People with diabetes have a higher risk of heart disease and other vascular complications that is not fully explained. This excess risk is present in children with type 1 diabetes, as well as adults with type 2 diabetes, despite the two conditions having very different aetiologies. In the first part of this project, the student will use a wide range of human genetic and genomic approaches to identify new genetic mechanisms of the causes and consequences of type 1 and type 2 diabetes, with a particular focus on the effects on the vasculature and heart. In the second part of the project the student will develop and apply predictive algorithms, involving machine learning and related approaches, to apply their findings to personalized medicine.
There has never been a more exciting time to start a research career in human genetics and genomics. It is only since late 2023 that researchers have been able to work with the whole human genome to study common diseases.
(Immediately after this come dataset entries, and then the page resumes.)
(* ===== verification/SqlStore.v ===== *)
(** * Objects in the database ([Model.h], [Model.cpp], [SQLite.cpp], [KeyValue.cpp])

    Objects are found, saved and removed through statements that go through the
    queue of [Database] to sqlite3.  The engine is an interface: what it does
    with a statement is given by the reading of [SqlRead], for the statements
    that [KeyValue] needs.  On top of it the table of keys and values is shown
    to be a map, whatever the order of calls and timers, the order of the rows
    and the order in which the fields of a class are listed. *)

From Stdlib Require Import ZArith Lia ZifyNat ZifyBool Ascii String.
From stdpp Require Import base list option strings gmap.
From S2P Require Import Prelude Database Sprintf SqlText SqlRead.

#[local] Open Scope Z_scope.

(** ** The engine *)

(** [sqlite3_open]; a statement that is prepared, bound and stepped to its end,
    with the rows it yields and the last rowid, or [None] when it cannot be
    prepared; and how columns are read. *)
Class Sqlite3 : Type := mkSqlite3 {
  sq_db : Type;
  sq_open : sq_db -> bool;
  sq_run : list Z -> list value -> sq_db -> option (list (list value) * Z * sq_db);
  column_int : value -> Z;
  column_int64 : value -> Z;
  column_double : value -> real;
  column_text : value -> option (list Z)
}.

(** What the callback of a statement does with its results. *)
Inductive callback_kind : Type := NoCallback | Collect (t : Table) | TakeRowid.
Lemma wp_accept sr y s :
  stocked strict sg s -> sr.(sr_signed) = sg -> sha_ok sr.(sr_sha) ->
  readable strict sg (text "token" y) -> url_ok (text "src" y) ->
  long_fits sr.(sr_now) -> sequence s.(db) + 1 < 10 ^ 9 ->
  wp strict (accept_library sr y) (meets (sequence s.(db)) (shelf_accept sr.(sr_now) y (shelf_of s))) (fun _ => False) s.
Proof.
  intros Hs Hsg Hsha Ht Hu Hnow Hroom.
  assert (forall b s', stocked strict sg s' -> sequence s'.(db) = sequence s.(db) ->
    meets (sequence s.(db)) (b, shelf_of s') b s') as Hsame by (intros b s' H1 H2; split; [done|split; [done|lia]]).
  unfold accept_library, shelf_accept, accepted. cbn [sh_token shelf_of sh_entries].
  destruct (is_map y); cbn [andb]; [|wp_step; by apply Hsame]. fold (text "src" y) (text "token" y).
  destruct (bool_decide (text "src" y = []) || bool_decide (text "token" y = [])) eqn:Ee; cbn [andb negb];
    [wp_step; by apply Hsame|].
  apply orb_false_iff in Ee as [Eu%bool_decide_eq_false _]. wp_step. apply wp_gets. wp_step.
  apply wp_isMatch; [apply Hs|done|by rewrite Hsg|rewrite Hsg; apply Hs|done|]. intros m Hm.
  pose proof (stocked_alphabet m s Hs Hm) as Hs1. change (shelf_of s) with (shelf_of (set_alphabet m s)).
  change (token s) with (token (set_alphabet m s)). change (entries s) with (entries (set_alphabet m s)).
  change (db s) with (db (set_alphabet m s)) in *. clear Hm Hs.
  generalize dependent (set_alphabet m s). clear s m. intros s Hroom Hsame Hs.
  destruct (signed_by_key _ _ _); [|wp_step; by apply Hsame]. wp_step. apply wp_modify. wp_step.
  pose proof (stocked_token (text "token" y) s Hs Ht) as Hs1.
  destruct (yaml_bool (field "ignore" y)); cbn [negb].
  { wp_step. wp_step. by apply Hsame. }
  wp_step. eapply wp_find_or_new; [done|done|]. intros i s1 l k Hloc.
  fold (text "title" y) (text "icon" y). set (title := text "title" y). set (icon := text "icon" y).
  assert (i < length s1.(objects))%nat as Hi by (eapply lookup_lt_Some, Hloc).
  rewrite <- (set_objects_same s1 i l) by apply Hloc.
  do 5 (wp_step; apply wp_edit; [done|]).
  eapply (wp_store strict sg (text "src" y) _ _ i s1 l k _ (fun _ => parsed_entry sr.(sr_now) y));
    [exact Hloc|apply Hs|done|apply Hs|done|by rewrite date_setters|done|..].
  - apply touch_setters.
  - intros ->. eapply touch_changed; [etransitivity; [apply touch_setIcon|apply touch_setToken]|].
    unfold setUrl at 1. rewrite bool_decide_false; [done|].
    unfold setDate, setTitle. repeat case_bool_decide; destruct (_ =? _); cbn; congruence.
  - done.
  - intros _. by rewrite entry_setters.
  - intros _. by rewrite entry_setters.
  - intros s' Hs' Hsh Hseq. wp_step. split; [done|]. split; [by rewrite Hsh|done].
Qed.
(** * Interactions service: a shallow embedding of [main.py]

    The service is a FastAPI application over one SQLAlchemy table.  The
    table is modelled as the list of its rows in storage order, the SQL
    statements the handlers build are modelled by the storage functions of
    [Module sql], and every handler is a function from the table before the
    request to its outcome and the table after it.

    Two values come from the environment and are passed in explicitly: the
    sixteen bytes [os.urandom] hands to [uuid.uuid4] (as the 128-bit integer
    they denote) and the reading of [datetime.utcnow].  An exception that no
    handler catches ends the request; the table keeps what was committed.

    The store itself is the [engine] that [create_engine(DATABASE_URL)]
    names; of it the model keeps which integers its INTEGER column type
    holds, since an UPDATE that writes any other is refused.

    Columns hold what the service writes to them: strings, integers of the
    engine's range, booleans and time stamps, none of them NULL. *)

From Stdlib Require Import String Ascii.
From stdpp Require Import base numbers list strings.

Open Scope Z_scope.

(** ** [uuid.uuid4] and [str] of a UUID (CPython's [uuid] module) *)

Module uuid.

(** [UUID.__init__(bytes=..., version=4)]: the variant and version bits
    are forced on the 128-bit integer.
<<
    int &= ~(0xc000 << 48);  int |= 0x8000 << 48
    int &= ~(0xf000 << 64);  int |= version << 76
>> *)
Definition UUID (int version : Z) : Z :=
  let int := Z.land int (Z.lnot (Z.shiftl 0xc000 48)) in
  let int := Z.lor int (Z.shiftl 0x8000 48) in
  let int := Z.land int (Z.lnot (Z.shiftl 0xf000 64)) in
  Z.lor int (Z.shiftl version 76).

(** [uuid4()] is [UUID(bytes=os.urandom(16), version=4)]. *)
Definition uuid4 (urandom : Z) : Z := UUID urandom 4.

Definition hexdigits : list ascii := list_ascii_of_string "0123456789abcdef".

Definition hex_digit (d : Z) : ascii := nth (Z.to_nat d) hexdigits "0"%char.

(** ['%0nx' % v] for a value of at most [n] hex digits (a UUID's integer has
    128 bits, so [n = 32] covers it): most significant digit first. *)
Fixpoint hex_fixed (n : nat) (v : Z) : list ascii :=
  match n with
  | O => []
  | S k => hex_fixed k (v / 16) ++ [hex_digit (v mod 16)]
  end.

(** [UUID.__str__]:
<<
    hex = '%032x' % self.int
    return '%s-%s-%s-%s-%s' % (hex[:8], hex[8:12], hex[12:16], hex[16:20], hex[20:])
>> *)
Definition str (int : Z) : string :=
  let hex := hex_fixed 32 int in
  let dash := "-"%char in
  string_of_list_ascii
    (take 8 hex ++ dash :: take 4 (drop 8 hex) ++ dash :: take 4 (drop 12 hex)
       ++ dash :: take 4 (drop 16 hex) ++ dash :: drop 20 hex).

End uuid.

(** ** Data model *)

(** [datetime]: a naive UTC instant, in microseconds since the epoch. *)
Definition datetime := Z.

(** A row of the [interactions] table, which is also the response model
    [Interaction]. *)
Record Interaction := {
  interaction_id : string;
  user_query : string;
  bot_response : string;
  feedback : Z;
  timestamp : datetime;
  processed_for_training : bool
}.

#[global] Instance Interaction_eq_dec : EqDecision Interaction.
Proof. solve_decision. Defined.

(** Request bodies. *)
Record InteractionCreate := {
  ic_user_query : string;
  ic_bot_response : string
}.

Record FeedbackUpdate := { feedback_score : Z }.

Record ProcessedUpdate := { pu_processed_for_training : bool }.

(** The table: its rows, in storage order. *)
Abbreviation Table := (list Interaction).

Definition primary_keys (tb : Table) : list string := interaction_id <$> tb.

(** The primary-key constraint of the [interaction_id] column. *)
Definition pk_unique (tb : Table) : Prop := NoDup (primary_keys tb).

(** [engine = create_engine(DATABASE_URL)]: the backing store, chosen by the
    environment.  [Column('feedback', Integer)] is a bounded SQL integer on
    every engine; [Integer_holds] tells which values it takes (the column
    default 0, which is all an INSERT of the service writes there, is one
    of them on each). *)
Record Engine := { Integer_holds : Z -> bool }.

(** PostgreSQL: INTEGER has 32 bits. *)
Definition postgresql : Engine :=
  {| Integer_holds := fun v => bool_decide (- 2 ^ 31 <= v < 2 ^ 31) |}.

(** SQLite: INTEGER has 64 bits. *)
Definition sqlite : Engine :=
  {| Integer_holds := fun v => bool_decide (- 2 ^ 63 <= v < 2 ^ 63) |}.

(** ** Outcomes *)

(** [OutOfRange] stands for what the engine or its driver raises on an
    integer the column cannot take (PostgreSQL: integer out of range;
    SQLite: the driver's OverflowError at bind). *)
Inductive Exception :=
| HTTPException (status_code : Z) (detail : string)
| IntegrityError
| OutOfRange.

Inductive result (A : Type) :=
| Return (a : A)
| Raise (e : Exception).
Arguments Return {A} a.
Arguments Raise {A} e.

(** The status of the HTTP response: 200 for a returned body, the code of an
    [HTTPException], 500 for any other exception. *)
Definition status {A} (r : result A) : Z :=
  match r with
  | Return _ => 200
  | Raise (HTTPException c _) => c
  | Raise IntegrityError => 500
  | Raise OutOfRange => 500
  end.

(** ** The storage engine: the statements the handlers build *)

Module sql.

(** [interactions.c.<column> == value] *)
Inductive clause :=
| interaction_id_eq (v : string)
| feedback_eq (v : Z)
| processed_for_training_eq (v : bool).

Definition holds (c : clause) (r : Interaction) : bool :=
  match c with
  | interaction_id_eq v => bool_decide (interaction_id r = v)
  | feedback_eq v => bool_decide (feedback r = v)
  | processed_for_training_eq v => bool_decide (processed_for_training r = v)
  end.

(** [interactions.select()] with the clauses added by [.where(...)];
    successive [where] calls are joined by AND. *)
Record Select := { whereclause : list clause }.

Definition select : Select := {| whereclause := [] |}.

Definition where_ (q : Select) (c : clause) : Select :=
  {| whereclause := whereclause q ++ [c] |}.
(** A year from 0 to 9999 is written with its four digits. *)
Lemma intField_4_digits (y : Z) :
  0 <= y < 10000 ->
  time.intField y 4
  = [digit (y / 1000); digit (y / 100 mod 10); digit (y / 10 mod 10); digit (y mod 10)].
Proof.
  intros H.
  set (a3 := y / 1000). set (a2 := y / 100 mod 10).
  set (a1 := y / 10 mod 10). set (a0 := y mod 10).
  assert (H3 : 0 <= a3 <= 9) by (subst a3; Z.div_mod_to_equations; lia).
  assert (H2 : 0 <= a2 <= 9) by (subst a2; Z.div_mod_to_equations; lia).
  assert (H1 : 0 <= a1 <= 9) by (subst a1; Z.div_mod_to_equations; lia).
  assert (H0 : 0 <= a0 <= 9) by (subst a0; Z.div_mod_to_equations; lia).
  assert (Hy : y = 1000 * a3 + 100 * a2 + 10 * a1 + a0)
    by (subst a3 a2 a1 a0; Z.div_mod_to_equations; lia).
  pose (u := consDigit a3 (consDigit a2 (consDigit a1 (consDigit a0 Decimal.Nil)))).
  assert (Hvalue : Z.of_N (N.of_uint u) = y).
  { unfold N.of_uint. rewrite DecimalPos.Unsigned.of_uint_alt. unfold Decimal.rev, u.
    rewrite !revapp_consDigit by assumption. cbn [Decimal.revapp].
    rewrite !of_lu_consDigit by assumption. cbn [DecimalPos.Unsigned.of_lu]. lia. }
  assert (Hwidth : Decimal.nb_digits u = 4%nat)
    by (unfold u; now rewrite !nb_digits_consDigit by assumption).
  rewrite <- Hvalue, <- Hwidth, (intField_numeral u (consDigit_not_Nil _ _)).
  unfold u. now rewrite !bytesOf_consDigit by assumption.
Qed.
(** The padding string as a bitArray: the packed words, closed by a
    partial word when the number of bytes is not a multiple of four. *)
Lemma ps_array_spec PS :
  Forall is_byte PS ->
  let n := Z.of_nat (List.length PS) in
  let '(ps, tmp) := pack_loop PS 0 [] 0 in
  let arr := if JS.and n 3 =? 0 then ps
             else ps ++ [bitArray.partial (8 * JS.and n 3) tmp false] in
  wf arr /\ bits arr = bytes_bits PS.
Proof.
  intros HB n.
  pose proof (pack_loop_spec PS HB 0 [] 0 ltac:(lia) ltac:(constructor)) as H.
  destruct (pack_loop PS 0 [] 0) as [ps tmp].
  cbv zeta in H. destruct H as [F E].
  change (0 mod 4) with 0 in E. cbn [Z.mul Z.sub Z.to_nat bits_from bits32 flat_map app] in E.
  rewrite Z.add_0_l in E. fold n in E.
  rewrite and_3. pose proof (Z.mod_pos_bound n 4 ltac:(lia)) as B.
  destruct (Z.eqb_spec (n mod 4) 0) as [E0|N0].
  - rewrite E0 in E. cbn [Z.mul Z.sub Z.to_nat bits_from] in E. rewrite app_nil_r in E.
    split; [now apply canon_wf, canon_int32|].
    rewrite bits_full by (now apply forallb_int32_full). exact E.
  - set (r := n mod 4) in *. rewrite partial_shift by lia. split.
    + apply wf_snoc; [now apply forallb_int32_full|].
      apply lastb_partial; [lia | apply shl_int32 | apply shl_low_zero; lia].
    + rewrite bits_snoc, getPartial_partial by (try apply shl_int32; lia).
      rewrite word_bits_partial, word_bits_shl by lia. exact E.
Qed.
(** X3. Without any one of the eight required keys, or with a falsy payload
    (null, an empty object, list or string, 0, false), create answers 400
    "Missing required fields" and stores nothing. *)
Theorem create_missing_required f db data :
  (json_truthy data = false ∨
   ∃ (m : gmap string json) k, data = JDict m ∧ k ∈ required_fields ∧ m !! k = None) →
  create_study_room f db data = ((message "Missing required fields", 400), db).
Proof.
  intros [Hf|(m & k & -> & Hk & Hm)]; unfold create_study_room, create_try.
  - by rewrite Hf.
  - destruct (json_truthy (JDict m)); cbn [negb]; [|done].
    by rewrite (all_in_missing m k _ Hk Hm).
Qed.

Lemma create_missing_required_witness :
  create_study_room no_faults sample_db
    (JDict (delete "mode" (sample_payload (JStr "Lab") (JInt 4))))
  = ((message "Missing required fields", 400), sample_db).
Proof.
  apply (create_missing_required no_faults sample_db).
  right. exists (delete "mode" (sample_payload (JStr "Lab") (JInt 4))), "mode".
  split; [reflexivity|]. split; [|vm_compute; reflexivity].
  unfold required_fields. repeat constructor.
Defined.

(** ** Create: what it does to the database *)

Lemma create_try_outcome f db data resp db' :
  create_try f db data = Ok (resp, db') →
  (status resp = 400 ∧ db' = db) ∨
  (status resp = 201 ∧
   ∃ row, room_id row = Some (next_id db) ∧
          db' = with_rooms db (<[next_id db := row]> (rooms db)) (next_id db + 1)).
Proof.
  intros H. unfold create_try in H. cbv zeta in H.
  assert (∀ (msg : string) (r : response) (d : database),
            Ok ((message msg, 400), db) = Ok (r, d) → status r = 400 ∧ d = db) as Hbad.
  { intros msg r d Heq. by injection Heq as <- <-. }
  repeat (inv_step H; try (by (left; eapply Hbad; eauto))).
  right. destruct v21 as [row db1]. unfold commit_new in E21.
  destruct (commit_fault f) eqn:Hcf; [discriminate E21|].
  injection E21 as <- <-.
  cbn [set_room_id room_id] in H. rewrite jsonify_created in H.
  cbn in H. injection H as <- <-. split; [done|]. eexists. split; [|reflexivity]. reflexivity.
Qed.

(** X4. Create changes the database only when it answers 201: then exactly
    the row under the key the storage assigns is added, the rows under all
    other keys and the users are as before, and the next key is one more.
    In every other case the answer is 400 or 500 and the database is
    untouched. *)
Theorem create_database_effect f db data :
  (status (create_study_room f db data).1 = 201 ∧
   (∃ row, room_id row = Some (next_id db) ∧
           rooms (create_study_room f db data).2 !! next_id db = Some row) ∧
   (∀ k, k ≠ next_id db →
      rooms (create_study_room f db data).2 !! k = rooms db !! k) ∧
   next_id (create_study_room f db data).2 = next_id db + 1 ∧
   users (create_study_room f db data).2 = users db) ∨
  ((status (create_study_room f db data).1 = 400 ∨
    status (create_study_room f db data).1 = 500) ∧
   (create_study_room f db data).2 = db).
Proof.
  unfold create_study_room. destruct (create_try f db data) as [[resp db']|e] eqn:E.
  - destruct (create_try_outcome _ _ _ _ _ E) as [[Hs ->]|(Hs & row & Hid & ->)].
    + right. split; [by left|done].
    + left. split; [done|]. cbn [snd with_rooms rooms next_id users].
      split; [exists row; by rewrite lookup_insert_eq|].
      split; [|done]. intros k Hk. by rewrite lookup_insert_ne.
  - right. split; [by right|done].
Qed.
(** * gamma-sdk: account data and token resolution layer

    A shallow embedding of
      - [src/api/api.ts]         ([endlessRetry]),
      - [src/gfx/client.ts]      ([GfxCpmmClient]: the two cached fetches),
      - [src/gfx/token/token.ts] ([TokenModule]: [load] and [getTokenInfo]),
      - the CPMM account layouts ([CpmmConfigInfoLayout], [CpmmPoolInfoLayout]),
    together with the properties the specification states about them.

    Conventions.
      - JavaScript numbers that hold millisecond timestamps, intervals,
        priorities and decimals are integers here ([Z]).
      - JavaScript strings are [string]; addresses are base-58 text, so the
        8-bit characters of [string] are enough for them.
      - A [Map] is an association list in insertion order, because
        [Array.from(map)] observes that order; a [Set] whose order is never
        observed is a [gset string].
      - One call runs at a time: while a method awaits, nothing else
        touches the client. A method is then a state transformer over the
        client object and the outside world, and an exception is an
        [Outcome] next to the state reached when it was thrown. *)

From Stdlib Require Import ZArith NArith List String Ascii Lia.
From Stdlib.Strings Require Import Byte.
From stdpp Require Import base tactics option list gmap strings pretty.
(** * Zebra path data: the match parser and the competition index

    A shallow embedding of [zebra/path.py]: the class [Match] (its
    constructor and the static method [_scan_path]) and the class
    [Competitions] (constructor, [_read_file], [__getitem__], [__len__],
    [matches]); of [filter_by_event] and [download_match] of
    [pviewer/zebra/data.py]; of [get_level_matches] and
    [update_datasources] of [pviewer/main.py]; and of [json.dumps] and
    [json.loads] of Python's standard library, which [Match] and
    [download_match] call.

    Conventions of the embedding.
    - A Python call that can raise returns [pyres A]: [Ok a] or
      [Raise e], with [e] the class of the exception.
    - A decoded JSON value is a [json]. Subscripting and iteration follow
      Python: [d[k]] on a dictionary raises [KeyError] for an absent key,
      on any other value with a string key it raises [TypeError].
    - A coordinate is a Python float that the code never computes with (it
      only tests [is None]); it is carried as a rational. A path is a list
      of cells, [None] being the missing-value marker.
    - Sample indices and counts are natural numbers; the position given to
      [__getitem__] is an integer, as it may be negative.
    - The TBA keys of the data file ([event], [match], [team_key]) are
      strings and the rows given to [np.array] are equal-length lists of
      numbers and nulls. A record with another JSON value at one of these
      places is outside the embedding: [as_str] and [as_cells] raise
      there, and no statement below rests on such a raise. On rows of
      unequal length [np.array] raises [ValueError], as numpy does from
      version 1.24 on (earlier versions build an array of lists); the
      statements that the rows of a parsed match have one length rest on
      this raise. *)

From Stdlib Require Import QArith ZArith.
From stdpp Require Import gmap strings list fin_maps.
Close Scope Q_scope.
#[local] Set Warnings "-register-all".
(** ** The engine *)

Class Engine (W : Type) := {
  (** [IsValid(Object)], also [TWeakObjectPtr::IsValid] *)
  IsValid : W → UObject → bool;
  (** [Cast<T>(Object)] succeeds *)
  IsA : UObject → UClass → bool;
  (** [UClass::IsChildOf] *)
  IsChildOf : UClass → UClass → bool;
  UUserWidget_StaticClass : UClass;
  AActor_StaticClass : UClass;
  (** the path of the soft pointer built from an object *)
  GetPathName : UObject → FSoftObjectPath;
  (** [TSoftObjectPtr::Get], [FSoftObjectPath::ResolveObject]: the object
      at the path if it is in memory *)
  ResolveObject : W → FSoftObjectPath → option UObject;
  (** [TSoftObjectPtr::LoadSynchronous]: blocking load *)
  TryLoad : W → FSoftObjectPath → option UObject * W;
  (** [Utils::Common::GetWorld()] is not null *)
  GetWorld : W → bool;
  (** [UWorld::SpawnActor] *)
  SpawnActor : W → UClass → option UObject * W;
  (** what a call that leaves the box does to the engine state *)
  perform : EngineCall → W → W
}.

Section CacheBox.

Context {W : Type} `{!Engine W}.

(** [Cast<T>] of a nullable pointer. *)
Definition Cast (T : UClass) (p : option UObject) : option UObject :=
  match p with
  | Some o => if IsA o T then Some o else None
  | None => None
  end.

(** The box as a [UObject] of the engine: its members, the engine state
    around it, the [RF_BeginDestroyed] flag that [ConditionalBeginDestroy]
    tests, and whether the object has been reclaimed, which is what a weak
    pointer to the box detects. *)
Record State := {
  this : UCacheBox;
  world : W;
  RF_BeginDestroyed : bool;
  reclaimed : bool
}.

Definition set_this (f : UCacheBox → UCacheBox) (st : State) : State :=
  {| this := f (this st); world := world st;
     RF_BeginDestroyed := RF_BeginDestroyed st; reclaimed := reclaimed st |}.

Definition set_world (f : W → W) (st : State) : State :=
  {| this := this st; world := f (world st);
     RF_BeginDestroyed := RF_BeginDestroyed st; reclaimed := reclaimed st |}.

Definition set_BeginDestroyed (st : State) : State :=
  {| this := this st; world := world st;
     RF_BeginDestroyed := true; reclaimed := reclaimed st |}.

(** The garbage collector frees the box. *)
Definition CollectGarbage (st : State) : State :=
  {| this := this st; world := world st;
     RF_BeginDestroyed := RF_BeginDestroyed st; reclaimed := true |}.

(** ** The monad: state passing with a trace of outgoing calls *)

Definition M (A : Type) : Type := State → A * State * list Event.

#[local] Instance M_ret : MRet M := λ A a st, (a, st, []).

#[local] Instance M_bind : MBind M := λ A B f m st,
  let '(a, st1, tr1) := m st in
  let '(b, st2, tr2) := f a st1 in
  (b, st2, tr1 ++ tr2).

Definition get_this : M UCacheBox := λ st, (this st, st, []).

Definition modify_this (f : UCacheBox → UCacheBox) : M unit :=
  λ st, (tt, set_this f st, []).

Definition ask {A : Type} (q : W → A) : M A := λ st, (q (world st), st, []).

Definition engine {A : Type} (op : W → A * W) : M A :=
  λ st, let '(a, w) := op (world st) in (a, set_world (λ _, w) st, []).

Definition call (c : EngineCall) : M unit :=
  λ st, (tt, set_world (perform c) st, [{| ev_call := c; ev_seen := this st |}]).

(** A range-based [for] over a container. *)
Fixpoint for_each {A : Type} (l : list A) (body : A → M unit) : M unit :=
  match l with
  | [] => mret tt
  | x :: l' => body x ;; for_each l' body
  end.

Definition result {A : Type} (r : A * State * list Event) : A := r.1.1.
Definition final {A : Type} (r : A * State * list Event) : State := r.1.2.
Definition trace {A : Type} (r : A * State * list Event) : list Event := r.2.

(** ** Delegates, as the engine executes them *)

(** [Streamable.RequestAsyncLoad(Targets, Delegate)]: the request is in
    flight until the streamable manager signals its completion. *)
Definition Streamable_RequestAsyncLoad (Targets : list FSoftObjectPath)
    (Delegate : FStreamableDelegate) : M unit :=
  modify_this (set_Streamable (λ q,
    q ++ [{| TargetsToStream := Targets; DelegateToCall := Delegate |}])).

(** One resolved entry of an array request: lines 94-99 and 134-139 of
    CacheBox.cpp. *)
Definition ObjectArrayLoaded_item (LoadedObjectPath : FSoftObjectPath) : M unit :=
  r ← ask (λ w, ResolveObject w LoadedObjectPath);
  match r with
  | Some LoadedObject =>
      modify_this (set_LoadedSoftObjects (TSet.Emplace (GetPathName LoadedObject)));;
      modify_this (set_LoadedObjects (TSet.Emplace LoadedObject))
  | None => mret tt
  end.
In parallel, human genetic data is starting to be used in clinical care for patients with common as well as rare disease. The student will join a team of experienced researchers (>20 successful PhD students Common Disease Genetics and Genomics ) working with this genetic data from 900000 people linked to extensive disease related information. The student will require excellent aptitude and enthusiasm for computation and statistical techniques as it involves >100 trillion datapoints, but full training in cloud computing, statistics, data analysis and “agile” approaches to team work, will be provided.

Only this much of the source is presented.